Emma sorriu, sentindo-se vitoriosa. Começou a subir na árvore, torcendo para que aqueles galhos suportassem o peso do seu corpo.
Quando estava chegando próximo da sacada ouviu um “crac” e pulou, agarrando-se como pode na borda da varanda. Olhou para baixo e pensou que se não se segurasse bem, cairia de uma altura de 4 metros, mais ou menos.
O temor de se espatifar no chão, fez com que ela tirasse forças de onde não tinha para conseguir subir na margem da sacada, girar o corpo pela superfície e desabar, finalmente, dentro do terraço.
Seus joelhos, cotovelos e mãos estavam doloridos, por causa do impacto e da força que usou para se segurar.
Mas, finalmente, estava onde queria e Regina Mills ia pagar caro por tê-la desobedecido. Sorria cruelmente enquanto pensava nisso.
Como imaginou, a porta da varanda estava aberta. Entrou silenciosamente no quarto e foi até a cama disposta a colocar em prática sua deliciosa vingança.
Quando chegou na borda da cama, deteve-se! Regina dormia docemente, de bruços, com algumas mechas de cabelo caindo sobre o rosto.
Emma ficou sem ar contemplando aquela bela imagem. Passou alguns minutos olhando para a sua deusa latina entregue a um sono profundo.
Então, o seu plano mudou! Levantou as cobertas e deitou-se na cama, aproximando-se lentamente de Regina.
Levantou um pouco o corpo da morena, e se colocou o máximo que pode por baixo dela, fazendo com que a cabeça de Regina repousasse entre os seus seios.
–Como você entrou aqui, srta. Swan?
A loira tomou um susto ao ouvir a voz rouca da outra mulher que ela jurava estava completamente adormecida.
Sorriu e respondeu: –Nenhuma porta no mundo poderá me separar de você, Sra. Mills!

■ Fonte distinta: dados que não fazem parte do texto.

(** Then the device is served and lowers its line: after the end of interrupt
    what was interrupted runs again and the interrupt is gone. *)
Lemma served s cpu irq l attrs :
  gic_wf s -> ready s cpu irq -> stack s cpu (irq :: l) -> level (st_of s irq) = 255 ->
  Z.testbit (pending (st_of s irq)) cpu = false ->
  exists s1 s2, gic_set_irq s (irq - 32) 0 = Ok s1 /\ gic_complete_irq s1 cpu irq attrs = Ok s2 /\
    gic_wf s2 /\ config_but cpu irq s s2 /\ stack s2 cpu l /\ candidate s2 cpu irq = false /\
    level (st_of s2 irq) = 0.
Proof.
  intros Hg Hr Hl Hup Hnp.
  destruct (op_lower s cpu irq Hg Hr Hup Hnp) as (s1 & E1 & Hg1 & Hb1 & (Ela & Eri & _) & Hc1 & Hl1).
  pose proof (ready_but _ _ _ _ Hb1 Hr) as Hr1.
  assert (Hst1 : stack s1 cpu (irq :: l)) by (unfold stack in *; by rewrite Ela, Eri).
  destruct (op_eoi s1 cpu irq l attrs Hg1 Hr1 Hst1) as (s2 & E2 & Hg2 & Hb2 & Hst2 & Hc2 & Hl2).
  exists s1, s2. split; [done|]. split; [done|]. split; [done|]. split; [by transitivity s1|].
  split; [done|]. split; congruence.
Qed.

(** If it is a candidate at the end of interrupt, it is signalled again. *)
Lemma again s cpu irq l attrs :
  gic_wf s -> ready s cpu irq -> stack s cpu (irq :: l) -> preempts s cpu irq l ->
  candidate s cpu irq = true ->
  exists s1, gic_complete_irq s cpu irq attrs = Ok s1 /\ gic_wf s1 /\ stack s1 cpu l /\
    (current_pending s1).[cpu] = irq /\ (parent_irq s1).[cpu] = true.
Proof.
  intros Hg Hr Hl Hpre Hc.
  destruct (op_eoi s cpu irq l attrs Hg Hr Hl) as (s1 & E1 & Hg1 & Hb1 & Hst1 & Hc1 & _).
  pose proof (ready_but _ _ _ _ Hb1 Hr) as Hr1. rewrite Hc in Hc1.
  destruct (ready_signal s1 cpu irq Hg1 Hr1 Hc1) as [Ecp Ei].
  exists s1. split; [done|]. split; [done|]. split; [done|]. split; [done|].
  rewrite Ei, (stack_running s1 cpu l Hg1 (rd_cpu _ _ _ Hr1) Hst1). apply Z.ltb_lt.
  exact (preempts_but _ _ _ _ _ Hb1 Hpre).
Qed.

(** The life of an interrupt that a device raises, and lowers once it is served:
    the controller is ready for the next one; and if the device raises it again
    before the end of the interrupt, that end signals it. *)
Lemma irq_cycle s cpu irq l attrs :
  gic_wf s -> ready s cpu irq -> level (st_of s irq) = 0 -> stack s cpu l -> preempts s cpu irq l ->
  exists s1 s2 s3, gic_set_irq s (irq - 32) 1 = Ok s1 /\ (parent_irq s1).[cpu] = true /\
    gic_acknowledge_irq s1 cpu attrs = Ok (irq, s2) /\ (parent_irq s2).[cpu] = false /\
    gic_wf s2 /\ ready s2 cpu irq /\ level (st_of s2 irq) = 255 /\
    gic_set_irq s2 (irq - 32) 0 = Ok s3 /\
    (exists s4, gic_complete_irq s3 cpu irq attrs = Ok s4 /\ gic_wf s4 /\ ready s4 cpu irq /\
       level (st_of s4 irq) = 0 /\ stack s4 cpu l /\ preempts s4 cpu irq l /\ candidate s4 cpu irq = false) /\
    (exists s4 s5, gic_set_irq s3 (irq - 32) 1 = Ok s4 /\ gic_complete_irq s4 cpu irq attrs = Ok s5 /\
       (parent_irq s5).[cpu] = true).
Proof.
  intros Hg Hr Hlow Hst Hpre.
  destruct (taken s cpu irq l attrs Hg Hr Hlow Hst Hpre)
    as (s1 & s2 & E1 & Hup & E2 & Hdown & Hg2 & Hb2 & Hst2 & Hlv2 & Hp2).
  pose proof (ready_but _ _ _ _ Hb2 Hr) as Hr2.
  destruct (op_lower s2 cpu irq Hg2 Hr2 Hlv2 Hp2) as (s3 & E3 & Hg3 & Hb3 & (Ela & Eri & _) & Hc3 & Hlv3).
  pose proof (ready_but _ _ _ _ Hb3 Hr2) as Hr3.
  assert (Hst3 : stack s3 cpu (irq :: l)) by (unfold stack in *; by rewrite Ela, Eri).
  assert (Hpre3 : preempts s3 cpu irq l) by (eapply preempts_but; [exact Hb3|]; by eapply preempts_but).
  exists s1, s2, s3. do 8 (split; [done|]). split.
  - destruct (op_eoi s3 cpu irq l attrs Hg3 Hr3 Hst3) as (s4 & E4 & Hg4 & Hb4 & Hst4 & Hc4 & Hlv4).
    exists s4. do 2 (split; [done|]). split; [by eapply ready_but|]. split; [congruence|]. split; [done|].
    split; [by eapply preempts_but|congruence].
  - destruct (op_raise s3 cpu irq Hg3 Hr3 Hlv3) as (s4 & E4 & Hg4 & Hb4 & (Ela4 & Eri4 & _) & Hc4 & _).
    destruct (again s4 cpu irq l attrs) as (s5 & E5 & _ & _ & _ & Hup5);
      [done|by eapply ready_but|unfold stack in *; by rewrite Ela4, Eri4|by eapply preempts_but|done|].
    by exists s4, s5.
Qed.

A morena também sorriu: –Isso não responde a minha pergunta!
–Como você não é Rapunzel, eu precisei usar a macieira que tem ao lado da sacada do seu quarto para subir na torre e encontrar a minha princesa.– Respondeu a loira sorrindo.

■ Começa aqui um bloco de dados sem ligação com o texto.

(* ===== verification/GicSystem.v ===== *)
(** * From the pipe device through the interrupt controller to the driver

    The pipe device, the interrupt controller and the guest's driver put
    together as the board wires them: a wake of a service interrupts a processor,
    whose handler serves the device and ends the interrupt (C38); and a wake that
    is lost, because the device leaves its line up (C5). *)

From S2P Require Import Prelude IntrusiveList PipeDevice PipeDeviceProofs PipeDeviceTheorems GuestDriver GuestDriverProofs GuestDeviceLaws GuestSystem CArray Gic GicProofs GicOps GicRegs GicDelivery GicTheorems.

(** The interrupt of the pipe device: line 15 of the board, interrupt 47 of the
    controller. *)
Definition PIPE_INTID : Z := VIRT_QEMU_PIPE_irq + GIC_INTERNAL.

(** The wire [sysbus_create_simple("qemu_pipe", base, pic[irq])] makes: the level
    of the device's line is the level of the controller's input. *)
Definition pipe_line {W} (m : machine W) (g : GICState) : res GICState :=
  gic_set_irq g VIRT_QEMU_PIPE_irq (if dev_irq (dev m) then 1 else 0).

Section board.
Context {W : Type} (inv : W -> Prop) (live : W -> Z -> Prop) (phys : Z -> Z).
Local Abbreviation wf := (PipeDeviceProofs.wf inv live).
#[local] Hint Extern 0 (PipeMMIO (machine W)) => exact (machine_mmio phys) : typeclass_instances.
Implicit Types (m : machine W) (k : kernel (machine W)) (g : GICState).

(** The driver's side: the service wakes a pipe, the handler takes the event. *)
Lemma wake_and_handle k lp p n kp flags fuel :
  wf (kio k) -> lists (kio k) lp [] -> linked k (view (kio k)) -> pheap (kio k) !! p = Some n ->
  kpipes k !! pipe_channel n = Some kp -> (1 < fuel)%nat ->
  exists m1 k2, qemu_pipe_wake p flags (kio k) = Ok m1 /\ dev_irq (dev m1) = true /\
    qemu_pipe_interrupt fuel (set_io k m1) = Ok (IRQ_HANDLED, k2) /\
    wf (kio k2) /\ lists (kio k2) lp [] /\ dev_irq (dev (kio k2)) = false /\
    kpipes k2 !! pipe_channel n =
      Some {| kp with kp_flags := wake_flags (u8 (Z.lor (pipe_wanted n) flags)) (kp_flags kp) |}.
Proof.
  intros Hwf Hl Hk Hn Hkp Hf.
  destruct (qemu_pipe_wake_spec (kio k) lp [] p n flags Hl Hn) as (m1 & E1 & Hl1 & Hv1 & _ & _ & Hi1).
  destruct (wake_wf inv live (kio k) p n flags Hwf Hn) as (m1' & E1' & Hwf1).
  assert (m1' = m1) as -> by congruence. rewrite decide_False in Hl1 by apply not_elem_of_nil.
  assert (Hk1 : linked (set_io k m1) (view m1)).
  { intros q nq Hq. rewrite Hv1 in Hq.
    apply lookup_insert_Some in Hq as [[<- <-]|[_ Hq]]; [|by apply (Hk q)].
    apply (Hk p (info n)). by rewrite view_lookup, Hn. }
  destruct (interrupt_loop_spec inv live phys lp [p] (set_io k m1) fuel 0 Hwf1 Hl1 Hk1 Hf)
    as (k2 & E2 & Hwf2 & Hl2 & _ & Hkp2 & Hi2).
  exists m1, k2. split; [done|]. split; [done|].
  split; [unfold qemu_pipe_interrupt; by rewrite E2|]. split; [done|]. split; [done|]. split; [done|].
  pose proof (view_lookup m1 p) as Hx. rewrite Hv1, lookup_insert_eq in Hx. symmetry in Hx.
  apply fmap_Some in Hx as (n1 & Hn1 & Ei).
  assert (Ec1 : pipe_channel n1 = pipe_channel n) by (by apply (f_equal pipe_channel) in Ei).
  assert (Ew1 : pipe_wanted n1 = u8 (Z.lor (pipe_wanted n) flags)) by (by apply (f_equal pipe_wanted) in Ei).
  pose proof (woken_pipe_in inv live phys lp [p] m1 p n1 kp Hwf1 Hl1 ltac:(set_solver) Hn1) as Hwk.
  rewrite Hkp2. cbn [kpipes set_io kio]. rewrite Hkp. cbn. f_equal. rewrite <- Ec1, <- Ew1. exact Hwk.
Qed.

(** C38.  A service wakes a pipe while the device is quiet: the IRQ of the
    processor goes up; the acknowledge gives the number of the pipe's interrupt
    and lowers the IRQ; the driver's handler takes the event over into the flags
    of the pipe's sleepers; the device lowers its line, and with the end of the
    interrupt device and controller are where they were, ready for the next wake.
    A wake that comes between the handler and the end of the interrupt is not
    lost: the IRQ goes up again with the end of the interrupt. *)
Theorem pipe_interrupt_cycle k g lp p n kp flags fuel cpu l attrs :
  wf (kio k) -> lists (kio k) lp [] -> linked k (view (kio k)) -> pheap (kio k) !! p = Some n ->
  kpipes k !! pipe_channel n = Some kp -> (1 < fuel)%nat ->
  gic_wf g -> ready g cpu PIPE_INTID -> level (st_of g PIPE_INTID) = 0 ->
  stack g cpu l -> preempts g cpu PIPE_INTID l ->
  exists m1 g1 g2 k2 g3,
    qemu_pipe_wake p flags (kio k) = Ok m1 /\
    pipe_line m1 g = Ok g1 /\ (parent_irq g1).[cpu] = true /\
    gic_acknowledge_irq g1 cpu attrs = Ok (PIPE_INTID, g2) /\ (parent_irq g2).[cpu] = false /\
    qemu_pipe_interrupt fuel (set_io k m1) = Ok (IRQ_HANDLED, k2) /\
    kpipes k2 !! pipe_channel n =
      Some {| kp with kp_flags := wake_flags (u8 (Z.lor (pipe_wanted n) flags)) (kp_flags kp) |} /\
    pipe_line (kio k2) g2 = Ok g3 /\
    (exists g4, gic_complete_irq g3 cpu PIPE_INTID attrs = Ok g4 /\
       wf (kio k2) /\ lists (kio k2) lp [] /\ gic_wf g4 /\ ready g4 cpu PIPE_INTID /\
       level (st_of g4 PIPE_INTID) = 0 /\ stack g4 cpu l /\ preempts g4 cpu PIPE_INTID l /\
       candidate g4 cpu PIPE_INTID = false) /\
    (forall q nq fl, pheap (kio k2) !! q = Some nq ->
       exists m3 g4 g5, qemu_pipe_wake q fl (kio k2) = Ok m3 /\ pipe_line m3 g3 = Ok g4 /\
         gic_complete_irq g4 cpu PIPE_INTID attrs = Ok g5 /\ (parent_irq g5).[cpu] = true).
Proof.
  intros Hwf Hl Hk Hn Hkp Hf Hg Hr Hlow Hst Hpre.
  destruct (wake_and_handle k lp p n kp flags fuel Hwf Hl Hk Hn Hkp Hf)
    as (m1 & k2 & Ew & Hi1 & Eh & Hwf2 & Hl2 & Hi2 & Hkp2).
  destruct (irq_cycle g cpu PIPE_INTID l attrs Hg Hr Hlow Hst Hpre)
    as (g1 & g2 & g3 & E1 & Hup & E2 & Hdown & _ & _ & _ & E3 & (g4 & E4 & H4) & (g5 & g6 & E5 & E6 & Hup6)).
  exists m1, g1, g2, k2, g3. unfold pipe_line. rewrite Hi1, Hi2.
  do 8 (split; [done|]). split; [exists g4; by do 3 (split; [done|])|]. intros q nq fl Hq.
  destruct (qemu_pipe_wake_spec (kio k2) lp [] q nq fl Hl2 Hq) as (m3 & Ew3 & _ & _ & _ & _ & Hi3).
  exists m3, g5, g6. by rewrite Hi3.
Qed.

(** C5.  The device tree declares the pipe's interrupt as edge triggered, and the
    device does not lower its line when the last signaled pipe is closed: from
    then on the handler finds nothing to serve and the line stays up, and when
    the service of another pipe wakes it, the controller sees no edge: the pipe
    is on the signaled list, but no interrupt is pending. *)
Theorem stuck_line_loses_wakes k g lp p n cpu fuel :
  wf (kio k) -> lists (kio k) lp [p] -> pheap (kio k) !! p = Some n ->
  pipe_channel n = dev_channel (dev (kio k)) -> (0 < fuel)%nat ->
  gic_wf g -> ready g cpu PIPE_INTID -> edge_trigger (st_of g PIPE_INTID) = true ->
  level (st_of g PIPE_INTID) = 255 -> Z.testbit (pending (st_of g PIPE_INTID)) cpu = false ->
  exists m1, pipe_dev_write phys PIPE_REG_COMMAND PIPE_CMD_CLOSE (kio k) = Ok m1 /\
    pipe_line m1 g = Ok g /\
    qemu_pipe_interrupt fuel (set_io k m1) = Ok (IRQ_NONE, set_io k m1) /\
    forall q nq flags, pheap m1 !! q = Some nq ->
      exists m2, qemu_pipe_wake q flags m1 = Ok m2 /\ signaled_pipes (dev m2) = q /\
        pipe_line m2 g = Ok g /\ candidate g cpu PIPE_INTID = false.
Proof.
  intros Hwf Hl Hn Ec Hf Hg Hr He Hlv Hp.
  assert (Hsame : forall m, dev_irq (dev m) = true -> pipe_line m g = Ok g).
  { intros m Hi. unfold pipe_line. rewrite Hi.
    change VIRT_QEMU_PIPE_irq with (PIPE_INTID - 32).
    rewrite (set_irq_spi g PIPE_INTID 1 Hg (rd_rev _ _ _ Hr) (rd_irq _ _ _ Hr)). by rewrite Hlv. }
  destruct (close_signaled inv live phys (kio k) lp p n Hwf Hl Hn Ec) as (m1 & E1 & Hwf1 & Hz & Hl1 & Hi1).
  exists m1. split; [done|]. split; [by apply Hsame|]. split.
  { unfold qemu_pipe_interrupt. destruct fuel as [|fuel]; [lia|]. cbn [interrupt_loop].
    assert (E : readl PIPE_REG_CHANNEL (kio (set_io k m1)) = Ok (0, m1)).
    { cbn. unfold pipe_dev_read. cbn. by rewrite Hz. }
    rewrite E. mon. cbn. done. }
  intros q nq flags Hq.
  destruct (qemu_pipe_wake_spec m1 _ [] q nq flags Hl1 Hq) as (m2 & E2 & Hl2 & _ & _ & _ & Hi2).
  exists m2. split; [done|]. split; [|split; [by apply Hsame|]].
  - rewrite decide_False in Hl2 by apply not_elem_of_nil. destruct Hl2 as ((_ & Hs2) & _).
    by destruct Hs2 as (-> & _).
  - pose proof (rd_cpu _ _ _ Hr). unfold candidate, is_pending. rewrite He, !flag_bit by lia.
    by rewrite Hp, !andb_false_r.
Qed.
End board.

Regina levantou a cabeça de supetão. –Emma, eu espero que você não tenha danificado a minha macieira!
–Regina, eu quase morro, fiquei toda machucada para que você pudesse dormir entre meus braços, e você está mais preocupada com uma maldita árvore?- Perguntou Emma, indignada.
A morena sorriu, beijou a loira e disse: –Você é tão dramática, Emma Swan! Uma quedinha dessas não te mataria. Talvez quebrasse as pernas, uma costela ou outra e nada além disso.– falou, fazendo pouco caso.

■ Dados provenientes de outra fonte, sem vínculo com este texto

Definition virtio_queue_set_notification s (n : Z) (enable : bool) : outcome (vstate B) :=
  s ← mod_vq s n (fun q => {| q with notification := enable |});
  q ← get_vq s n;
  Done (set_mem s (
    if virtio_has_feature (vdev s) VIRTIO_RING_F_EVENT_IDX then
      vring_set_avail_event (mem s) (big s) q (vring_avail_idx (mem s) (big s) q)
    else if enable then vring_used_flags_unset_bit (mem s) (big s) q VRING_USED_F_NO_NOTIFY
    else vring_used_flags_set_bit (mem s) (big s) q VRING_USED_F_NO_NOTIFY)).

Definition virtio_queue_ready (q : VirtQueue) : bool := negb (avail (vring q) =? 0).

Definition virtio_queue_empty s (q : VirtQueue) : bool :=
  vring_avail_idx (mem s) (big s) q =? last_avail_idx q.

(** The first loop of [virtqueue_fill]: unmapping the buffers the device
    wrote. *)
Fixpoint unmap_in (m : AddressSpace) (sg : list iovec) (len offset : Z) : res AddressSpace :=
  match sg with
  | [] => Ok m
  | v :: sg' =>
      let size := Z.min (u32 (len - offset)) (iov_len v) in
      m ← address_space_unmap m (iov_base v) true size;
      unmap_in m sg' len (u32 (offset + size))
  end.

(** The second one, on the buffers the device read. *)
Fixpoint unmap_out (m : AddressSpace) (sg : list iovec) : res AddressSpace :=
  match sg with
  | [] => Ok m
  | v :: sg' =>
      m ← address_space_unmap m (iov_base v) false (iov_len v);
      unmap_out m sg'
  end.

Definition virtqueue_fill s (n : Z) (elem : VirtQueueElement) (len idx : Z) : outcome (vstate B) :=
  q ← get_vq s n;
  m ← lift (unmap_in (mem s) (in_sg elem) len 0);
  m ← lift (unmap_out m (out_sg elem));
  if num (vring q) =? 0 then Crash DivByZero else
  let idx := u32 (idx + vring_used_idx m (big s) q) mod num (vring q) in
  let m := vring_used_ring_id m (big s) q idx (elem_index elem) in
  Done (set_mem s (vring_used_ring_len m (big s) q idx len)).

Definition virtqueue_flush s (n count : Z) : outcome (vstate B) :=
  q ← get_vq s n;
  let old := vring_used_idx (mem s) (big s) q in
  let new := u16 (old + count) in
  let s := set_mem s (vring_used_idx_set (mem s) (big s) q new) in
  mod_vq s n (fun q =>
    let q := {| q with inuse := inuse q - count |} in
    if signed 16 (new - signalled_used q) <? u16 (new - old)
    then {| q with signalled_used_valid := false |} else q).

Definition virtqueue_push s (n : Z) (elem : VirtQueueElement) (len : Z) : outcome (vstate B) :=
  s ← virtqueue_fill s n elem (u32 len) 0;
  virtqueue_flush s n 1.

(** [virtqueue_num_heads] *)
Definition virtqueue_num_heads s (q : VirtQueue) (idx : Z) : outcome Z :=
  let num_heads := u16 (vring_avail_idx (mem s) (big s) q - idx) in
  if num_heads >? num (vring q) then Exit else Done num_heads.

Definition virtqueue_get_head s (q : VirtQueue) (idx : Z) : outcome Z :=
  if num (vring q) =? 0 then Crash DivByZero else
  let head := vring_avail_ring (mem s) (big s) q (idx mod num (vring q)) in
  if head >=? num (vring q) then Exit else Done head.

Definition virtqueue_next_desc s (desc_pa i max : Z) : outcome Z :=
  if negb (flag_set (vring_desc_flags (mem s) (big s) desc_pa i) VRING_DESC_F_NEXT) then Done max else
  let next := vring_desc_next (mem s) (big s) desc_pa i in
  if next >=? max then Exit else Done next.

–São uns 4 metros de altura, é morte certa!- Disse, rindo. –Você choraria debruçada no meu caixão feito uma mulher carpideira e pediria para ir comigo?- Perguntou a loira brincalhona.
–Não, seria a primeira a cuspir no seu caixão aberto!– respondeu a morena zombeteira.
Elas ficaram se entreolhando, até que Regina deitou a cabeça no colo de Emma novamente, agarrando-se totalmente a loira, suspirou e disse: -Fico feliz que você tenha feito tudo isso para que eu pudesse dormir nos seus braços!
– Eu sei que é seu novo lugar favorito no mundo!– disse a loira, enquanto cheirava o cabelo da morena.
–Para ficar ainda mais perfeito você poderia cantar uma música para que eu dormisse.– falou a morena dengosa.
–Tem preferência por alguma?– Indagou Emma, acariciando as costas de Regina.
–Surpreenda-me!– disse a morena, bocejando.
Quando Regina já estava quase dormindo, devido ao cansaço e, principalmente, as carícias que Emma fazia no seu cabelo, costas e braços, ouviu a loira cantar “Can’t Help Falling In Love” de Elvis Presley e adormeceu, com um lindo sorriso estampado em seu rosto, amando ainda mais aquela mulher que a segurava entre seus braços.